--- Dataset extract Enclosed Below ---

Lemma scan_rest fuel :
  (∀ s v r, Json.scan_once fuel s = Returned (v, r) → (length r < length s)%nat)
  ∧ (∀ s pairs v r,
       Json.object_members fuel s pairs = Returned (v, r) → (length r < length s)%nat)
  ∧ (∀ s acc v r,
       Json.array_items fuel s acc = Returned (v, r) → (length r < length s)%nat).
Proof.
  induction fuel as [|fuel (IHscan & IHobject & IHarray)]; [done|].
  split; [|split].
  - intros s v r. cbn [Json.scan_once].
    destruct s as [|c rest]; [done|].
    destruct (c =? DQUOTE).
    { destruct (Json.scanstring rest []) as [[k r0]|] eqn:Hk; simpl; [|done].
      apply scanstring_rest in Hk. intros [= _ <-]. lia. }
    destruct (c =? LBRACE).
    { destruct (Json.skip_ws rest) as [|d r0] eqn:Hws; [done|].
      apply skip_ws_cons in Hws.
      destruct (d =? RBRACE); [intros [= _ <-]; simpl; lia|].
      destruct (d =? DQUOTE); [|done].
      intros H. apply IHobject in H. simpl. lia. }
    destruct (c =? 91).
    { destruct (Json.skip_ws rest) as [|d r0] eqn:Hws; [done|].
      apply skip_ws_cons in Hws.
      destruct (d =? 93); [intros [= _ <-]; simpl; lia|].
      intros H. apply IHarray in H. simpl in *. lia. }
    apply scan_atom_rest.
  - intros s pairs v r. cbn [Json.object_members].
    destruct (Json.scanstring s []) as [[key r0]|] eqn:Hk; simpl; [|done].
    apply scanstring_rest in Hk.
    destruct (Json.skip_ws r0) as [|c r1] eqn:Hws1; [done|]. apply skip_ws_cons in Hws1.
    destruct (c =? 58); [|done].
    destruct (Json.scan_once fuel (Json.skip_ws r1)) as [[value r2]|] eqn:Hv; simpl; [|done].
    apply IHscan in Hv. pose proof (skip_ws_length r1) as Hr1.
    destruct (Json.skip_ws r2) as [|d r3] eqn:Hws2; [done|]. apply skip_ws_cons in Hws2.
    destruct (d =? RBRACE); [intros [= _ <-]; lia|].
    destruct (d =? 44); [|done].
    destruct (Json.skip_ws r3) as [|q r4] eqn:Hws3; [done|]. apply skip_ws_cons in Hws3.
    destruct (q =? DQUOTE); [|done].
    intros H. apply IHobject in H. lia.
  - intros s acc v r. cbn [Json.array_items].
    destruct (Json.scan_once fuel s) as [[value r0]|] eqn:Hv; simpl; [|done].
    apply IHscan in Hv.
    destruct (Json.skip_ws r0) as [|d r1] eqn:Hws; [done|]. apply skip_ws_cons in Hws.
    destruct (d =? 93); [intros [= _ <-]; lia|].
    destruct (d =? 44); [|done].
    intros H. apply IHarray in H. pose proof (skip_ws_length r1) as Hr1. lia.
Qed.
(** The candidate a loop returns on is the first one, in declaration
    order, whose guards all pass. *)
Lemma selectCandidate_first ctx ev candidates c :
  selectCandidate ctx ev candidates = Ret (Some c) →
  ∃ before after,
    candidates = before ++ c :: after
    ∧ Forall (fun c' => checkGuards ctx ev c' = Ret false) before
    ∧ checkGuards ctx ev c = Ret true.
Proof.
  induction candidates as [| c' cs IH]; simpl; [done |].
  destruct (checkGuards ctx ev c') as [[|] | |] eqn:Hc'; simpl; try done.
  - intros [= <-]. by exists [], cs.
  - intros H. destruct (IH H) as (before & after & -> & Hb & Hc).
    exists (c' :: before), after. split_and!; [done | by constructor | done].
Qed.

Lemma immediateCandidate_first nextState ctx ev c :
  immediateCandidate nextState ctx ev = Ret (Some c) →
  ∃ before after,
    immediates nextState = Some (before ++ c :: after)
    ∧ Forall (fun c' => checkGuards ctx ev c' = Ret false) before
    ∧ checkGuards ctx ev c = Ret true.
Proof.
  unfold immediateCandidate.
  destruct (immediates nextState) as [candidates |]; [| done].
  intros H. apply selectCandidate_first in H as (before & after & -> & Hb & Hc).
  by exists before, after.
Qed.

(** ** One step of [applyTransition] *)

Lemma set_name_id curr : set_name curr (name curr) = curr.
Proof. by destruct curr. Qed.

Lemma targetOf_external T :
  isInternal T = false → ∃ b, targetOf T = VStr b.
Proof. destruct T; simpl; try done; eauto. Qed.

Lemma applyTransition_external fuel machine curr ev T b nextState exits :
  isInternal T = false →
  targetOf T = VStr b →
  exitsToRun (js_get (states machine) (ToString (name curr))) = Some exits →
  js_get (states machine) b = Own nextState →
  applyTransition (S fuel) machine curr ev T
  = (next ← applyReducers (set_name curr (VStr b)) ev
               (stepReducers exits T (enter nextState));
     candidate ← immediateCandidate nextState (context next) ev;
     match candidate with
     | Some candidate => applyTransition fuel machine next ev candidate
     | None => Ret (settle nextState next,
                    Some (collectEffects ev (enter nextState)))
     end).
Proof.
  intros HT Hb Hexits Hnext.
  rewrite <- stepReducers_fuse.
  cbn [applyTransition]. rewrite HT, Hb. cbn [ToString]. rewrite Hnext.
  destruct (js_get (states machine) (ToString (name curr))) as [currState | |];
    simplify_eq/=; done.
Qed.

Lemma applyTransition_internal fuel machine curr ev T nextState :
  isInternal T = true →
  js_get (states machine) (ToString (name curr)) = Own nextState →
  applyTransition (S fuel) machine curr ev T
  = (next ← applyReducers curr ev (reducersOf T);
     candidate ← immediateCandidate nextState (context next) ev;
     match candidate with
     | Some candidate => applyTransition fuel machine next ev candidate
     | None => Ret (settle nextState next, None)
     end).
Proof.
  intros HT Hnext. cbn [applyTransition]. rewrite HT. cbv beta iota zeta.
  rewrite Hnext. cbn [mbind res_bind]. by rewrite set_name_id.
Qed.

(** The fuel only bounds the recursion: a result obtained with some fuel
    is obtained with any larger fuel. *)
Lemma applyTransition_fuel_mono (fuel fuel' : nat) machine curr ev T r :
  (fuel ≤ fuel')%nat →
  applyTransition fuel machine curr ev T = r →
  r ≠ Diverge →
  applyTransition fuel' machine curr ev T = r.
Proof.
  revert fuel' curr T r.
  induction fuel as [| fuel IH]; intros fuel' curr T r Hle H Hr;
    [simpl in H; congruence |].
  destruct fuel' as [| fuel']; [lia |].
  cbn [applyTransition] in *.
  destruct (if isInternal T then Ret curr else _) as [n1 | |];
    cbn [mbind res_bind] in *; try done.
  destruct (applyReducers _ ev (reducersOf T)) as [n2 | |];
    cbn [mbind res_bind] in *; try done.
  destruct (js_get (states machine) _) as [nextState | |]; try done.
  destruct (if isInternal T then Ret n2 else _) as [n3 | |];
    cbn [mbind res_bind] in *; try done.
  destruct (match immediates nextState with Some _ => _ | None => _ end)
    as [[candidate |] | |]; cbn [mbind res_bind] in *; try done.
  apply IH; [lia | done | done].
Qed.

Lemma dispatch_fuel_mono (fuel fuel' : nat) machine st ev r :
  (fuel ≤ fuel')%nat →
  dispatch fuel machine st ev = r →
  r ≠ Diverge →
  dispatch fuel' machine st ev = r.
Proof.
  intros Hle H Hr. unfold dispatch in *.
  destruct (js_get _ (ToString (prop ev "type"))) as [candidates | |];
    try done.
  destruct (selectCandidate (context st) ev candidates) as [[candidate |] | |];
    cbn [mbind res_bind] in *; try done.
  by eapply applyTransition_fuel_mono.
Qed.

Lemma transition_fuel_mono (fuel fuel' : nat) machine st E r :
  (fuel ≤ fuel')%nat →
  transition fuel machine st E = r →
  r ≠ Diverge →
  transition fuel' machine st E = r.
Proof.
  intros Hle H Hr. unfold transition in *.
  destruct (negb (truthy (name st)) && _);
    [| by eapply dispatch_fuel_mono].
  destruct (states machine) as [| [initialStateName ?] ?];
    [by eapply dispatch_fuel_mono |].
  cbn [createImmediate assertString mbind res_bind] in *.
  by eapply applyTransition_fuel_mono.
Qed.

End Engine.

(** The example transitions are what the builders return. *)
Example builders_of_the_examples :
  createTransition (VStr "go") (VStr "b") None = Ret go_to_b
  ∧ createImmediate (VStr "b") (Some [OptAssign (One (mark "ab"))]) = Ret a_to_b
  ∧ createImmediate (VStr "c") (Some [OptGuard (One (has "enterB"))]) = Ret b_to_c
  ∧ createInternal (VStr "inc") (Some [OptAssign (One (mark "go"))]) = Ret inc
  ∧ createTransition (VStr "go") (VStr "b")
      (Some [OptGuard (One event_ok); OptAction (One boom)]) = Ret go_if_ok.
Proof. split_and!; reflexivity. Qed.

(** C5: an external transition [T] from state [a] to state [b] runs, on
    the context and from left to right, the Exit reducers of [a], then
    (the working name now being [b]) the reducers of [T], then the Enter
    reducers of [b]; a reducer that returns the sentinel leaves the context
    as it is.  In particular, with [state("a", exit({assign: {x: 1}}))] and
    [state("b", enter({reduce: ctx => ({...ctx, name: "b-" + ctx.x})}))],
    firing a transition from [a] to [b] gives [context.x === 1] and
    [context.name === "b-1"]. *)
Theorem external_transition_reducer_order :
  (∀ fuel machine curr ev T a b currState nextState next,
     isInternal T = false →
     name curr = VStr a →
     targetOf T = VStr b →
     js_get (states machine) a = Own currState →
     js_get (states machine) b = Own nextState →
     applyReducers (set_name curr (VStr b)) ev
       (concat (exit_reducers <$> exit currState)
        ++ reducersOf T
        ++ concat (enter_reducers <$> enter nextState)) = Ret next →
     immediateCandidate nextState (context next) ev = Ret None →
     ∃ result,
       applyTransition (S fuel) machine curr ev T
       = Ret (result, Some (collectEffects ev (enter nextState)))
       ∧ name result = VStr b
       ∧ context result = context next)
  ∧ (∀ next ev (r : Reducer) rs,
       r (context next) ev = Ret ACTION →
       applyReducers next ev (r :: rs) = applyReducers next ev rs)
  ∧ (∀ next ev (r : Reducer) rs c,
       r (context next) ev = Ret (NewContext c) →
       applyReducers next ev (r :: rs)
       = applyReducers (set_context next c) ev rs)
  ∧ transition 1 order_machine (at_state "a" ∅) (EventName "go")
    = Ret (order_result, Some [])
  ∧ prop (context order_result) "x" = VNum 1
  ∧ prop (context order_result) "name" = VStr "b-1".
Proof.
  split_and!.
  - intros fuel machine curr ev T a b currState nextState next
      HT Ha Hb Hcurr Hnext Hrun Himm.
    exists (settle nextState next).
    rewrite (applyTransition_external fuel machine curr ev T b nextState
               (exit currState)); try done.
    + unfold stepReducers. rewrite Hrun. simpl. rewrite Himm. simpl.
      split; [done |].
      apply applyReducers_name_final in Hrun as [Hname _].
      unfold settle. destruct (isFinal nextState); simpl; by rewrite ?Hname.
    + rewrite Ha. simpl. by rewrite Hcurr.
  - apply applyReducers_sentinel.
  - apply applyReducers_new_context.
  - vm_compute. reflexivity.
  - vm_compute. reflexivity.
  - vm_compute. reflexivity.
Qed.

--- End of Enclosed Dataset extract ---

● Task brief
Using the data above, repeat exactly the lines that begin at the line with "apply scan_atom_rest." and end at the line with "destruct (Json.scan_once fuel s)", both ends included.

● Completed exercise
    apply scan_atom_rest.
  - intros s pairs v r. cbn [Json.object_members].
    destruct (Json.scanstring s []) as [[key r0]|] eqn:Hk; simpl; [|done].
    apply scanstring_rest in Hk.
    destruct (Json.skip_ws r0) as [|c r1] eqn:Hws1; [done|]. apply skip_ws_cons in Hws1.
    destruct (c =? 58); [|done].
    destruct (Json.scan_once fuel (Json.skip_ws r1)) as [[value r2]|] eqn:Hv; simpl; [|done].
    apply IHscan in Hv. pose proof (skip_ws_length r1) as Hr1.
    destruct (Json.skip_ws r2) as [|d r3] eqn:Hws2; [done|]. apply skip_ws_cons in Hws2.
    destruct (d =? RBRACE); [intros [= _ <-]; lia|].
    destruct (d =? 44); [|done].
    destruct (Json.skip_ws r3) as [|q r4] eqn:Hws3; [done|]. apply skip_ws_cons in Hws3.
    destruct (q =? DQUOTE); [|done].
    intros H. apply IHobject in H. lia.
  - intros s acc v r. cbn [Json.array_items].
    destruct (Json.scan_once fuel s) as [[value r0]|] eqn:Hv; simpl; [|done].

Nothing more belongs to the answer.